Stored data:
(** * Adaptive selection and evaluation engine of the mock-interview server

    A shallow embedding of

      - [server/src/services/feedback.js]          (FeedbackService),
      - [server/src/services/ai/answerEvaluator.js] (AnswerEvaluator),
      - [server/src/services/ai/questionStore.js]  (QuestionStore),
      - [server/src/services/ai/questionSelector.js] (QuestionSelector),
      - [server/src/services/ai/config.js]         (isAIEnabled, shouldFallback),

    followed by the properties the specification states about them.

    Conventions of the embedding.

      - A JavaScript number is an IEEE-754 binary64 value.  It is
        represented by the rational it denotes, and every arithmetic
        operation rounds its exact result to the nearest binary64 value,
        ties to even ([JSNum.fl]).  The exponent range is left unbounded:
        all magnitudes met here (ratios of array lengths, scores, small
        sums) lie far inside the normal range, where this is exactly what
        the machine computes.  A division is only ever reached behind the
        source's own [length > 0] guards.
      - A JavaScript string is a [string] of 8-bit characters; case mapping
        and white space are those of ASCII.  Where a property rests on the
        case mapping of a text being made of the case mappings of its
        parts, its statement is about ASCII text ([UnicodeText.is_ascii]);
        [UnicodeText] has the case mapping of code points beyond ASCII, as
        far as the Greek letters, where a capital sigma is mapped by its
        context.
      - A plain object used as a map is an association list or a partial
        map of the properties it owns; the names it inherits
        ([JSObject.inheritedNames]) are kept apart where the source reads
        them.
      - [null]/[undefined] arguments are [option]s, thrown exceptions are
        the [Thrown] constructor of [outcome].
      - The language model, [Math.random], [Date.now] and the questions
        table are external: their results are explicit arguments. *)

From Stdlib Require Import ZArith QArith Qround Qpower Qabs Qreduction.
From Stdlib Require Import Lia Lqa List String Ascii Bool Sorted Permutation.
From Stdlib Require Import SpecFloat.
Import ListNotations.

Local Open Scope list_scope.
Local Open Scope string_scope.
Local Open Scope Z_scope.

(* ===================================================================== *)
(** * JavaScript numbers *)
(* ===================================================================== *)

Module JSNum.

(** [ilog2 x] is the binary exponent of a positive rational:
    [2^(ilog2 x) <= x < 2^(ilog2 x + 1)]. *)
Definition ilog2 (x : Q) : Z :=
  let d := Z.log2 (Qnum x) - Z.log2 (Zpos (Qden x)) in
  if Qle_bool (Qpower 2 d) x then d else d - 1.

(** Nearest integer, ties to even. *)
Definition rne (x : Q) : Z :=
  let f := Qfloor x in
  match Qcompare (x - inject_Z f) (1 # 2) with
  | Lt => f
  | Gt => f + 1
  | Eq => if Z.even f then f else f + 1
  end.

(** Rounding of a positive rational to 53 significant bits. *)
Definition fl_pos (x : Q) : Q :=
  let e := ilog2 x - 52 in
  (inject_Z (rne (x * Qpower 2 (- e))) * Qpower 2 e)%Q.

(** Rounding to the nearest binary64 value. *)
Definition fl (x : Q) : Q :=
  Qred (match Qcompare x 0 with
        | Eq => 0
        | Gt => fl_pos x
        | Lt => - fl_pos (- x)
        end)%Q.

Definition fadd (x y : Q) : Q := fl (x + y).
Definition fmul (x y : Q) : Q := fl (x * y).
Definition fdiv (x y : Q) : Q := fl (x / y).

(** A decimal literal of the source denotes the nearest binary64 value. *)
Definition lit (x : Q) : Q := fl x.

Definition of_Z (n : Z) : Q := fl (inject_Z n).
Definition of_nat (n : nat) : Q := of_Z (Z.of_nat n).

(** [Math.round]: the nearest integer, ties towards plus infinity.  The
    result is exact (no intermediate rounding). *)
Definition Math_round (x : Q) : Z := Qfloor (x + (1 # 2)).

(** [Math.floor]. *)
Definition Math_floor (x : Q) : Z := Qfloor x.

(** Comparisons of numbers. *)
Definition geb (x y : Q) : bool := Qle_bool y x.
Definition ltb (x y : Q) : bool := negb (Qle_bool y x).

(** The value of a finite [spec_float] of the Standard Library's
    IEEE-754 specification, used to cross-check [fl]. *)
Definition SF2Q (f : spec_float) : Q :=
  match f with
  | S754_finite s m e =>
      Qred ((if s then -1 else 1) * inject_Z (Zpos m) * Qpower 2 e)%Q
  | _ => 0%Q
  end.

(** The Standard Library's binary64 operations, and a positive integer as
    a binary64 value. *)
Definition b64 (n : positive) : spec_float := S754_finite false n 0.
Definition b64add : spec_float -> spec_float -> spec_float := SFadd 53 1024.
Definition b64mul : spec_float -> spec_float -> spec_float := SFmul 53 1024.
Definition b64div : spec_float -> spec_float -> spec_float := SFdiv 53 1024.

End JSNum.

(* ===================================================================== *)
(** * JavaScript strings *)
(* ===================================================================== *)

Module JSString.

(** White space of [\s] and [String.prototype.trim], ASCII part:
    tab, line feed, vertical tab, form feed, carriage return, space. *)
Definition is_space (c : ascii) : bool :=
  let n := nat_of_ascii c in
  ((9 <=? n) && (n <=? 13) || (n =? 32))%nat.
(** ** The regression, as the specification words it *)

(** The sum of the squared errors of the line [a x + b]. *)
Definition squared_error (x y : list R) (a b : R) : R :=
  rsum (zip_with (fun xi yi => (yi - (a * xi + b)) ^ 2)%R x y).

(** The ordinary-least-squares slope and intercept of [y] against [x]. *)
Definition ols_slope (x y : list R) : R :=
  (rsum (zip_with (fun xi yi => (xi - rmean x) * (yi - rmean y)) x y)
   / rsum ((fun xi => (xi - rmean x) ^ 2) <$> x))%R.

Definition ols_intercept (x y : list R) : R :=
  (rmean y - ols_slope x y * rmean x)%R.

(** The standard error of the slope of a simple linear regression:
    [sqrt( (1/(n-2)) * sum(residual^2) / sum((x - mean(x))^2) )]. *)
Definition slope_std_error (x y : list R) : R :=
  sqrt (1 / (INR (length x) - 2)
        * squared_error x y (ols_slope x y) (ols_intercept x y)
        / rsum ((fun xi => (xi - rmean x) ^ 2) <$> x))%R.


(* ================================================================== *)
(** * Concrete inputs *)

(** A parameter vector of the base variant, inside the prior ranges, with
    its rate matrix, the eigenvalues of that matrix in ascending order and
    its eigenvectors (up to scale) as the columns of a matrix. *)
Definition base_params : paramvec :=
  list_to_map
    [("t_incub", Fin 5); ("inf_rate", Fin (4 # 5)); ("surv_rate", Fin (1 # 2));
     ("t_dec", Fin 5); ("t_rec", Fin 5)].

Definition base_K : list (list Q) :=
  [[-1 # 5; 4 # 5; 4 # 5; 0; 0];
   [1 # 10; -1 # 5; 0; 0; 0];
   [1 # 10; 0; -1 # 5; 0; 0];
   [0; 1 # 5; 0; 0; 0];
   [0; 0; 1 # 5; 0; 0]]%Q.

Definition base_vals : list Q := [-3 # 5; -1 # 5; 0; 0; 1 # 5]%Q.

Definition base_V : list (list Q) :=
  [[-12; 0; 0; 0; 4];
   [3; 1; 0; 0; 1];
   [3; -1; 0; 0; 1];
   [-1; -1; 1; 0; 1];
   [-1; 1; 0; 1; 1]]%Q.

Definition base_eigvals : list scalar := to_vector base_vals.
Definition base_eigvecs : matrix := to_matrix base_V.
(** * Azure Key Vault master key (internal/sops/azkv/keysource.go)

    A shallow embedding of the [azkv] package: the [AADConfig] credential
    resolver ([SetToken]), the [MasterKey] record with its encrypt / decrypt
    operations, and the [decode] helper that transcodes UTF-16 input.

    Calls into the Azure SDK ([azidentity], [azkeys/crypto]) are effects: a
    program is a tree of SDK requests, and a handler (a service double) gives
    each request its response.  Structural statements about a program (which
    request comes first, or that there is none) therefore hold for every
    double. *)

From Stdlib Require Import ZArith List String Bool Lia.
From Stdlib Require Import Strings.Byte.
Import ListNotations.

Local Open Scope string_scope.
Local Open Scope Z_scope.

(** ** Go values *)

(** A Go [string] is an immutable sequence of bytes, as is Rocq's [string];
    [[]byte] is [list byte].  The conversions [[]byte(s)] and [string(b)]
    copy the bytes. *)
Definition bytes_of_string (s : string) : list byte := list_byte_of_string s.
Definition string_of_bytes (b : list byte) : string := string_of_list_byte b.

(** [s != ""] *)
Definition nonempty (s : string) : bool := negb (String.eqb s "").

ABOUT THIS EXERCISE: Return exactly, and only, the lines above starting at the line that contains "(** [ilog2 x]" and ending at the line that contains "Definition fl (x".

COMPLETED EXERCISE:
(** [ilog2 x] is the binary exponent of a positive rational:
    [2^(ilog2 x) <= x < 2^(ilog2 x + 1)]. *)
Definition ilog2 (x : Q) : Z :=
  let d := Z.log2 (Qnum x) - Z.log2 (Zpos (Qden x)) in
  if Qle_bool (Qpower 2 d) x then d else d - 1.

(** Nearest integer, ties to even. *)
Definition rne (x : Q) : Z :=
  let f := Qfloor x in
  match Qcompare (x - inject_Z f) (1 # 2) with
  | Lt => f
  | Gt => f + 1
  | Eq => if Z.even f then f else f + 1
  end.

(** Rounding of a positive rational to 53 significant bits. *)
Definition fl_pos (x : Q) : Q :=
  let e := ilog2 x - 52 in
  (inject_Z (rne (x * Qpower 2 (- e))) * Qpower 2 e)%Q.

(** Rounding to the nearest binary64 value. *)
Definition fl (x : Q) : Q :=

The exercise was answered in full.